Go through the data and say how many lines include the string "Active"; return only the figure.

#### [Material to process]

--------------------------------------------------

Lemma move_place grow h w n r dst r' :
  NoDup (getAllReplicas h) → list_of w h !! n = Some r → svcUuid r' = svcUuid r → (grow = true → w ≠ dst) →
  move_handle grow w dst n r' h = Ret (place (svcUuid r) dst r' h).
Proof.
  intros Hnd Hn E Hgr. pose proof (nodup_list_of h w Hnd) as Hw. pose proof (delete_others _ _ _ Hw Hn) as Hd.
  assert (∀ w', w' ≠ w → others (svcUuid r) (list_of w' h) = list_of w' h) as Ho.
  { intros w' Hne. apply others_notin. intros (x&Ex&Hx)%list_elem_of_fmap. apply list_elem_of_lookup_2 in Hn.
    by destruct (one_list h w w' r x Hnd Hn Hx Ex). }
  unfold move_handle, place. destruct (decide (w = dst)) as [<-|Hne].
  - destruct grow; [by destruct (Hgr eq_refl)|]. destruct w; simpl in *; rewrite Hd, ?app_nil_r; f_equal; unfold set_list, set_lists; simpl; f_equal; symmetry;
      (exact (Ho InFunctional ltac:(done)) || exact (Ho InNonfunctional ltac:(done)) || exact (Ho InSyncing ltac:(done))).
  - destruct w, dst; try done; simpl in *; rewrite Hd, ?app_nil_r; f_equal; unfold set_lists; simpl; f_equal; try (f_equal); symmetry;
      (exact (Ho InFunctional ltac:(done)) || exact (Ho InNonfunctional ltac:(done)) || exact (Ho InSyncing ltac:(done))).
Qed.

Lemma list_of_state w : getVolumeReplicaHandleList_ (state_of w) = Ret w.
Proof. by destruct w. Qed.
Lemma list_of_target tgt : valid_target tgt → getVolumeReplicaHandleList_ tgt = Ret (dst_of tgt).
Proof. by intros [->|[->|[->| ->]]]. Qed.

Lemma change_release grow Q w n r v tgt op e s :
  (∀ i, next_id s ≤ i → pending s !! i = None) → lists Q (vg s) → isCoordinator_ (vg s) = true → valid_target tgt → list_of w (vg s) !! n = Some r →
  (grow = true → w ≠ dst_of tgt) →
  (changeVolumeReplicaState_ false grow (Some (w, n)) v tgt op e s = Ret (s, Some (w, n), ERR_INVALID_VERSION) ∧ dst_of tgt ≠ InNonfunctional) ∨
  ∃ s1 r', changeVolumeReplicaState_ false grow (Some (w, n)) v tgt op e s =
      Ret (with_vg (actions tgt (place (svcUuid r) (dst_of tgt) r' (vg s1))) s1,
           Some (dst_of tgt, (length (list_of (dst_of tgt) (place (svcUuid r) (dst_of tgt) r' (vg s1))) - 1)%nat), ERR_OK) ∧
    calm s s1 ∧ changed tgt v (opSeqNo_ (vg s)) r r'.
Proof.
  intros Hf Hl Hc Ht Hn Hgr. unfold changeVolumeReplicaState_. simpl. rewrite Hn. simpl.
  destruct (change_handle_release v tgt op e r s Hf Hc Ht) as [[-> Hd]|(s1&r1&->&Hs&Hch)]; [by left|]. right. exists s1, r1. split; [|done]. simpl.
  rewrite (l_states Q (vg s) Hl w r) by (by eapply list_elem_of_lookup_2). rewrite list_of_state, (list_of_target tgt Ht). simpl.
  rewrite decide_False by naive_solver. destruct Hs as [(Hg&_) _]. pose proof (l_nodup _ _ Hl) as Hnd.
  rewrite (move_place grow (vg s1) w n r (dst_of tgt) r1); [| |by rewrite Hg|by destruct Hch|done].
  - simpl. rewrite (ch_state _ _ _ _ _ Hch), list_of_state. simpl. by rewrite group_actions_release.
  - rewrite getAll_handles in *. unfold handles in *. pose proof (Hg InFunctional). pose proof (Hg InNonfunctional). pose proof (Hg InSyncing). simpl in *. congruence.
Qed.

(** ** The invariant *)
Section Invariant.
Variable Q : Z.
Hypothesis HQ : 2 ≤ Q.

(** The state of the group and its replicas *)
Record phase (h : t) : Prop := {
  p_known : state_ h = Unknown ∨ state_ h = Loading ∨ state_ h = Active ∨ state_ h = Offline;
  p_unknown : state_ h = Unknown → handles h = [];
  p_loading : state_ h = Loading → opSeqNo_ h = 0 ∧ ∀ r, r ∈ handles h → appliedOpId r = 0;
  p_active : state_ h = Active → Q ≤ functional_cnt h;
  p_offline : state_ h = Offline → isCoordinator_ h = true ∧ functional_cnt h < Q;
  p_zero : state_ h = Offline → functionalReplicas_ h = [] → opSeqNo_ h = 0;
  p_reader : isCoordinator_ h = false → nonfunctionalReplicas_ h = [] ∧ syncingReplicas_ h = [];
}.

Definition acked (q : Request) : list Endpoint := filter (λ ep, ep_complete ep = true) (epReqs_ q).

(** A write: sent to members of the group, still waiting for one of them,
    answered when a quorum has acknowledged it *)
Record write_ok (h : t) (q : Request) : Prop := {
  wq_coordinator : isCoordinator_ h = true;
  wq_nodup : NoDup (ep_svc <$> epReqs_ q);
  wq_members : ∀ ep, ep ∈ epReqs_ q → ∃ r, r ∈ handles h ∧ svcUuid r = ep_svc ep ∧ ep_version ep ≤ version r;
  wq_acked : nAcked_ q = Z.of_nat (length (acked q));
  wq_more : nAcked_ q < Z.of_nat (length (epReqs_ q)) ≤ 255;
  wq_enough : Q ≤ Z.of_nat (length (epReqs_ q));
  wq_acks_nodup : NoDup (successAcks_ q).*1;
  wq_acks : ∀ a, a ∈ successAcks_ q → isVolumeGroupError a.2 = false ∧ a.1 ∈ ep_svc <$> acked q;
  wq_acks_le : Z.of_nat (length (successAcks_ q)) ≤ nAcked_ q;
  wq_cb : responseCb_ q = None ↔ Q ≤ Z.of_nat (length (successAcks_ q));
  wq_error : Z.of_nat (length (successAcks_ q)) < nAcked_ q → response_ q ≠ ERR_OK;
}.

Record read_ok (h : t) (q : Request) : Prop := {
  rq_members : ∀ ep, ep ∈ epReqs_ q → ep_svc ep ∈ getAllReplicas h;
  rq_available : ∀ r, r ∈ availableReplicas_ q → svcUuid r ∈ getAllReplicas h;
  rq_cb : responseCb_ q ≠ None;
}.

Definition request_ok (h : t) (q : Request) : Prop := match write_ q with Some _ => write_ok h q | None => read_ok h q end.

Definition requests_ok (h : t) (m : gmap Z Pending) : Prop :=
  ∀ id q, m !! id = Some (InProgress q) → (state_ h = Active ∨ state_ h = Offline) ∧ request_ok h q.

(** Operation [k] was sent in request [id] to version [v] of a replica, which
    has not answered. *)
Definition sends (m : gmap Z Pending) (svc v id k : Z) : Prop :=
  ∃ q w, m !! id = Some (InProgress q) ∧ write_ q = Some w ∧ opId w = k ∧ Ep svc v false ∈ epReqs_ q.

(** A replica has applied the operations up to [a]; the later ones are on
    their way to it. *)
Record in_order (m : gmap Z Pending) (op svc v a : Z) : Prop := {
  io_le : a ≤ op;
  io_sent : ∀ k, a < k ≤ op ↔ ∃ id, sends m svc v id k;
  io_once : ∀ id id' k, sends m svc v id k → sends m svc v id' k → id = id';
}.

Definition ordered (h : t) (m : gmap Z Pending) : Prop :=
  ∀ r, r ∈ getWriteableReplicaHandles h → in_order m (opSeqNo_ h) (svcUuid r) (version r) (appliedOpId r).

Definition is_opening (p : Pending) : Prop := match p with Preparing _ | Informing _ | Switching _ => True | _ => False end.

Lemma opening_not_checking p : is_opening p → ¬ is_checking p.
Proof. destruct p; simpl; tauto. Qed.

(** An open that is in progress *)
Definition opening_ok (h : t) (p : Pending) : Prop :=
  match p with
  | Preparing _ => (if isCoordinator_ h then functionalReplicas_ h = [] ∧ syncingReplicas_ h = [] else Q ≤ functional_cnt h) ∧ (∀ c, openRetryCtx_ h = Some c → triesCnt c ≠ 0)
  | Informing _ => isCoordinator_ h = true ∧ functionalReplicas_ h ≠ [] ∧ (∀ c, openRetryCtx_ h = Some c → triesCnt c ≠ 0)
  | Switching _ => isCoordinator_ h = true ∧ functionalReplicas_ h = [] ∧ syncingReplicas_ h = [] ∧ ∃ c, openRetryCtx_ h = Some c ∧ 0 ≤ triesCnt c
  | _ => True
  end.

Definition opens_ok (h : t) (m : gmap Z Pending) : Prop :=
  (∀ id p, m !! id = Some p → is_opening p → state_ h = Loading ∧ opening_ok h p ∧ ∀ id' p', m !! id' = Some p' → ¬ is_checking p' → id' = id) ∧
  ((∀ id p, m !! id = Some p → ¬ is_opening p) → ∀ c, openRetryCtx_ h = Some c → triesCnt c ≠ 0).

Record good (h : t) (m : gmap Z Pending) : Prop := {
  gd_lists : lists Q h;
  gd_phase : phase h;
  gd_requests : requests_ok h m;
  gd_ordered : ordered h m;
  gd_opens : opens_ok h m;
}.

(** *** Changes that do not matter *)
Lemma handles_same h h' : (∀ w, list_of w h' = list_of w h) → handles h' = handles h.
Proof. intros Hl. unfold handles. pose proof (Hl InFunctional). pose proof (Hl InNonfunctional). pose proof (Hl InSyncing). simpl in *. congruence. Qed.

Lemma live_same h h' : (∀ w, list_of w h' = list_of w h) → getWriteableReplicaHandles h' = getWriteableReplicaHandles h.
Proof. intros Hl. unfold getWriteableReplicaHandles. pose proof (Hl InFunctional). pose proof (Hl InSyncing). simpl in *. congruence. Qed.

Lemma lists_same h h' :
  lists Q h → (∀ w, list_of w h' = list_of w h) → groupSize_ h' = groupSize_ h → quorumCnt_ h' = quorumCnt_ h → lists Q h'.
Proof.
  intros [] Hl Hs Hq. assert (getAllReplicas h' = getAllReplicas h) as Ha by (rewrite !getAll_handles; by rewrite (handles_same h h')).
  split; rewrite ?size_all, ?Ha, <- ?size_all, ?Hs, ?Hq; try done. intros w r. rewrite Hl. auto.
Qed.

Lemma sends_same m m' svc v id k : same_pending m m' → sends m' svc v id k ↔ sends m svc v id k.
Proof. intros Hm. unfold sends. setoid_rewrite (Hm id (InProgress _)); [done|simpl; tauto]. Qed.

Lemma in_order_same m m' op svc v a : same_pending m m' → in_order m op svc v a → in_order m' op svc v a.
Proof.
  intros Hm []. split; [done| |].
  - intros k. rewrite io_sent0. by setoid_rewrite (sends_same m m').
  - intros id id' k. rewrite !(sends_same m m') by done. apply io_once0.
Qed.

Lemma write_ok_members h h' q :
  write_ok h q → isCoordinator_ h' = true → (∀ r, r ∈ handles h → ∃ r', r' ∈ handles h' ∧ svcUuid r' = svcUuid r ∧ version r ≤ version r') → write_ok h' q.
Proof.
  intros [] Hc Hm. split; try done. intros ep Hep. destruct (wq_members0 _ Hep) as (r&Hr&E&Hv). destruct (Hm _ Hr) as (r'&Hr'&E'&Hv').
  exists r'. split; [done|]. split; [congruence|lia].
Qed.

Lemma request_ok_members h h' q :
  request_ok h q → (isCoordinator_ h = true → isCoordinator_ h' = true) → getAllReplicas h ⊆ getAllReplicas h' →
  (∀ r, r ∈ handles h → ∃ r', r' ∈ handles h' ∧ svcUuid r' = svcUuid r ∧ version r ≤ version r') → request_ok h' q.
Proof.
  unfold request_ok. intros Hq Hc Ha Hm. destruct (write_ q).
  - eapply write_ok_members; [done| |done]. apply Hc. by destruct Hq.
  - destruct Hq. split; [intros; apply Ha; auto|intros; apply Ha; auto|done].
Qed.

--------------------------------------------------

#### [Result for this exercise]
3